NTSB 737 MAX 9 Preliminary Report: Installation Error Rather Than Structural Deficiency
The NTSB just published its preliminary report concerning the Boeing 737 MAX 9 incident on Alaska Airlines 1282 on January 5, 2024. There was some concern that the plugged emergency exit door suddenly detached from the aircraft in-flight due to a structural engineering defect of the aircraft.
It appears that is not the case. Instead, the NTSB outlined the following timeline:
- March 24, 2023 – Spirit AeroSystems manufactures the door plug of the 737 MAX 9 in Malaysia
- May 10, 2023 – Door plug sent to Spirit AeroSystems in Wichita, Kansas
- August 20, 2023 – Door plug installed on fuselage, shipped to Boeing
- September 1, 2023 – Rivet damage discovered on the edge frame around left door plug, leading to the removal of bolts for repairs
The paper trail stops there, but it was determined that the bolts were never re-installed before the aircraft was sent to Alaska Airlines.
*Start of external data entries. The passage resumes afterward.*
(* ===== verification/Sh.v ===== *)
(** * [user/sh.c]: the shell

    A command is a tree whose strings are pointers into the input line: the
    constructors of [cmd] are the types of the source, allocation with [malloc]
    is taken to succeed.  The parser is recursive descent on positions of the
    line; its functions take fuel, and [parsecmd] gives them enough for any line.
    A shell process that cannot go on prints and exits ([PPanic]). *)
From stdpp Require Import base list gmap strings.
From Stdlib Require Import ZArith Lia.
From S2P Require Import Prelude KString Ulib.

#[local] Open Scope Z_scope.
#[local] Open Scope xv6_scope.

Definition MAXARGS : Z := 10.

Definition O_RDONLY : Z := 0x000.
Definition O_WRONLY : Z := 0x001.
Definition O_RDWR : Z := 0x002.
Definition O_CREATE : Z := 0x200.

(** ** Commands *)

Inductive cmd : Type :=
| Exec (argv : list (Z * Z))                      (** [argv[i]] and [eargv[i]] *)
| Redir (c : cmd) (file efile mode fd : Z)
| Pipe (left right : cmd)
| List (left right : cmd)
| Back (c : cmd).

(** Bytes of a string constant. *)
Definition str (s : string) : list Z := map (fun c => Z.of_nat (Ascii.nat_of_ascii c)) (String.list_ascii_of_string s).

(** What [fprintf(2, fmt, arg)] prints, for a format that ends in a newline. *)
Definition says (fmt : string) (arg : list Z) : list Z := U.fprintf (str fmt ++ [10]) [U.UStr (Some arg)].

(** Outcome of parsing: a value, what is printed on descriptor 2 before [exit(1)], one
    entry for each call of [fprintf], or more fuel is needed. *)
Inductive pres (A : Type) : Type :=
| POk (a : A)
| PPanic (msg : list (list Z))
| PFuel.
Arguments POk {A} _.
Arguments PPanic {A} _.
Arguments PFuel {A}.

(** [panic(s)] *)
Definition ppanic {A} (s : string) : pres A := PPanic [says "%s" (str s)].

Definition pbind {A B} (m : pres A) (k : A -> pres B) : pres B :=
  match m with POk a => k a | PPanic s => PPanic s | PFuel => PFuel end.

#[local] Notation "x <- m ; k" := (pbind m (fun x => k)) (at level 20, m at level 100, k at level 200, right associativity).
#[local] Notation "' p <- m ; k" := (pbind m (fun x => let p := x in k))
  (at level 20, p pattern, m at level 100, k at level 200, right associativity).

Definition whitespace : list Z := [32; 9; 13; 10; 11].
Definition symbols : list Z := [60; 124; 62; 38; 59; 40; 41].

Section Parser.
Context (m : mem) (es : Z).

(** [while(s < es && strchr(whitespace, *s)) s++], [n] being [es - s]. *)
Fixpoint skip_ws (n : nat) (s : Z) : Z :=
  match n with
  | O => s
  | S n => if U.strchr whitespace (m s) then skip_ws n (s + 1) else s
  end.

Fixpoint skip_word (n : nat) (s : Z) : Z :=
  match n with
  | O => s
  | S n => if negb (U.strchr whitespace (m s)) && negb (U.strchr symbols (m s)) then skip_word n (s + 1) else s
  end.

Definition skip (s : Z) : Z := skip_ws (Z.to_nat (es - s)) s.
Definition word (s : Z) : Z := skip_word (Z.to_nat (es - s)) s.

(** The result, [*q], [*eq] and [*ps]. *)
Definition gettoken (s : Z) : Z * Z * Z * Z :=
  let s := skip s in
  let q := s in
  let ret := m s in
  let '(ret, s) :=
    if m s =? 0 then (ret, s)
    else if (m s =? 124) || (m s =? 40) || (m s =? 41) || (m s =? 59) || (m s =? 38) || (m s =? 60) then (ret, s + 1)
    else if m s =? 62 then
      if m (s + 1) =? 62 then (43, s + 1 + 1) else (ret, s + 1)
    else (97, word s) in
  (ret, q, s, skip s).

(** [*ps] and the result. *)
Definition peek (s : Z) (toks : list Z) : Z * bool :=
  let s := skip s in (s, negb (m s =? 0) && U.strchr toks (m s)).

(** [cmd = backcmd(cmd)] for every [&]. *)
Fixpoint parseamps (n : nat) (c : cmd) (s : Z) : pres (cmd * Z) :=
  match n with
  | O => PFuel
  | S n =>
      let '(s, b) := peek s [38] in
      if b : bool then let '(_, _, _, s) := gettoken s in parseamps n (Back c) s
      else POk (c, s)
  end.

Fixpoint parseredirs (n : nat) (c : cmd) (s : Z) : pres (cmd * Z) :=
  match n with
  | O => PFuel
  | S n =>
      let '(s, b) := peek s [60; 62] in
      if negb b then POk (c, s) else
      let '(tok, _, _, s) := gettoken s in
      let '(tok', q, eq, s) := gettoken s in
      if negb (tok' =? 97) then ppanic "missing file for redirection" else
      let c := if tok =? 60 then Redir c q eq O_RDONLY 0
               else if (tok =? 62) || (tok =? 43) then Redir c q eq (Z.lor O_WRONLY O_CREATE) 1
               else c in
      parseredirs n c s
  end.

(** Store into the [struct execcmd] that [parseexec] keeps a pointer to: in the tree it is below the redirections. *)
Fixpoint add_arg (c : cmd) (q eq : Z) : cmd :=
  match c with
  | Exec argv => Exec (argv ++ [(q, eq)])
  | Redir c file efile mode fd => Redir (add_arg c q eq) file efile mode fd
  | c => c
  end.

Fixpoint parseargs (n : nat) (argc : Z) (c : cmd) (s : Z) : pres (cmd * Z) :=
  match n with
  | O => PFuel
  | S n =>
      let '(s, b) := peek s [124; 41; 38; 59] in
      if b : bool then POk (c, s) else
      let '(tok, q, eq, s) := gettoken s in
      if tok =? 0 then POk (c, s) else
      if negb (tok =? 97) then ppanic "syntax" else
      let c := add_arg c q eq in
      let argc := argc + 1 in
      if argc >=? MAXARGS then ppanic "too many args" else
      '(c, s) <- parseredirs n c s ;
      parseargs n argc c s
  end.

Fixpoint parseline (n : nat) (s : Z) : pres (cmd * Z) :=
  match n with
  | O => PFuel
  | S n =>
      '(c, s) <- parsepipe n s ;
      '(c, s) <- parseamps n c s ;
      let '(s, b) := peek s [59] in
      if b : bool then
        let '(_, _, _, s) := gettoken s in
        '(r, s) <- parseline n s ;
        POk (List c r, s)
      else POk (c, s)
  end
with parsepipe (n : nat) (s : Z) : pres (cmd * Z) :=
  match n with
  | O => PFuel
  | S n =>
      '(c, s) <- parseexec n s ;
      let '(s, b) := peek s [124] in
      if b : bool then
        let '(_, _, _, s) := gettoken s in
        '(r, s) <- parsepipe n s ;
        POk (Pipe c r, s)
      else POk (c, s)
  end
with parseexec (n : nat) (s : Z) : pres (cmd * Z) :=
  match n with
  | O => PFuel
  | S n =>
      let '(s, b) := peek s [40] in
      if b : bool then parseblock n s else
      '(c, s) <- parseredirs n (Exec []) s ;
      parseargs n 0 c s
  end
with parseblock (n : nat) (s : Z) : pres (cmd * Z) :=
  match n with
  | O => PFuel
  | S n =>
      let '(s, b) := peek s [40] in
      if negb b then ppanic "parseblock" else
      let '(_, _, _, s) := gettoken s in
      '(c, s) <- parseline n s ;
      let '(s, b) := peek s [41] in
      if negb b then ppanic "syntax - missing )" else
      let '(_, _, _, s) := gettoken s in
      parseredirs n c s
  end.

(** Enough fuel for [n] characters. *)
Definition parse_fuel (n : Z) : nat := Z.to_nat (4 * n + 4).

End Parser.

Fixpoint nul_args (argv : list (Z * Z)) (m : mem) : mem :=
  match argv with
  | [] => m
  | (_, eq) :: argv => nul_args argv (upd m eq 0)
  end.

Fixpoint nulterminate (c : cmd) (m : mem) : mem :=
  match c with
  | Exec argv => nul_args argv m
  | Redir c _ efile _ _ => upd (nulterminate c m) efile 0
  | Pipe l r => nulterminate r (nulterminate l m)
  | List l r => nulterminate r (nulterminate l m)
  | Back c => nulterminate c m
  end.

(** [fuel] bounds the length of the line. *)
Definition parsecmd (fuel : nat) (m : mem) (s : Z) : pres (cmd * mem) :=
  match U.strlen fuel m s with
  | None => PFuel
  | Some len =>
      let es := s + len in
      '(c, s) <- parseline m es (parse_fuel len) s ;
      let '(s, _) := peek m es s [] in
      if negb (s =? es) then PPanic [says "leftovers: %s" (cstr m s fuel); says "%s" (str "syntax")] else
      POk (c, nulterminate c m)
  end.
That is a damning lack of oversight and quality control. But it is not like the bolts just popped off midair because of the aircraft design. Instead, they were simply not installed…and that sort of issue is much easier to correct than any structural issue.
As Emirates’ President Sir Tim Clark warned, Boeing has virtually no more room for error. Not only is this a humbling and teaching moment, but Boeing must institute redundant quality control checks throughout the supply chain process if it hopes to maintain what little trust is left.
But this is possible: this is doable. And for that, I can only imagine that Boeing is breathing a huge sigh of relief.
There is no excuse for failing to re-install bolts on an aircraft and for others to fail to notice this. But Boeing can be happy that the NTSB found human error in installation rather than a structural defect that could have grounded the entire program once again.
While this does not mean the 737 MAX 7 or MAX 10 will be certified, I think this report makes such certification more likely. The only unanswered question is why United Airlines and Alaska found loose bolts on some aircraft: was this also a sloppy installation job as well or is there something else going on?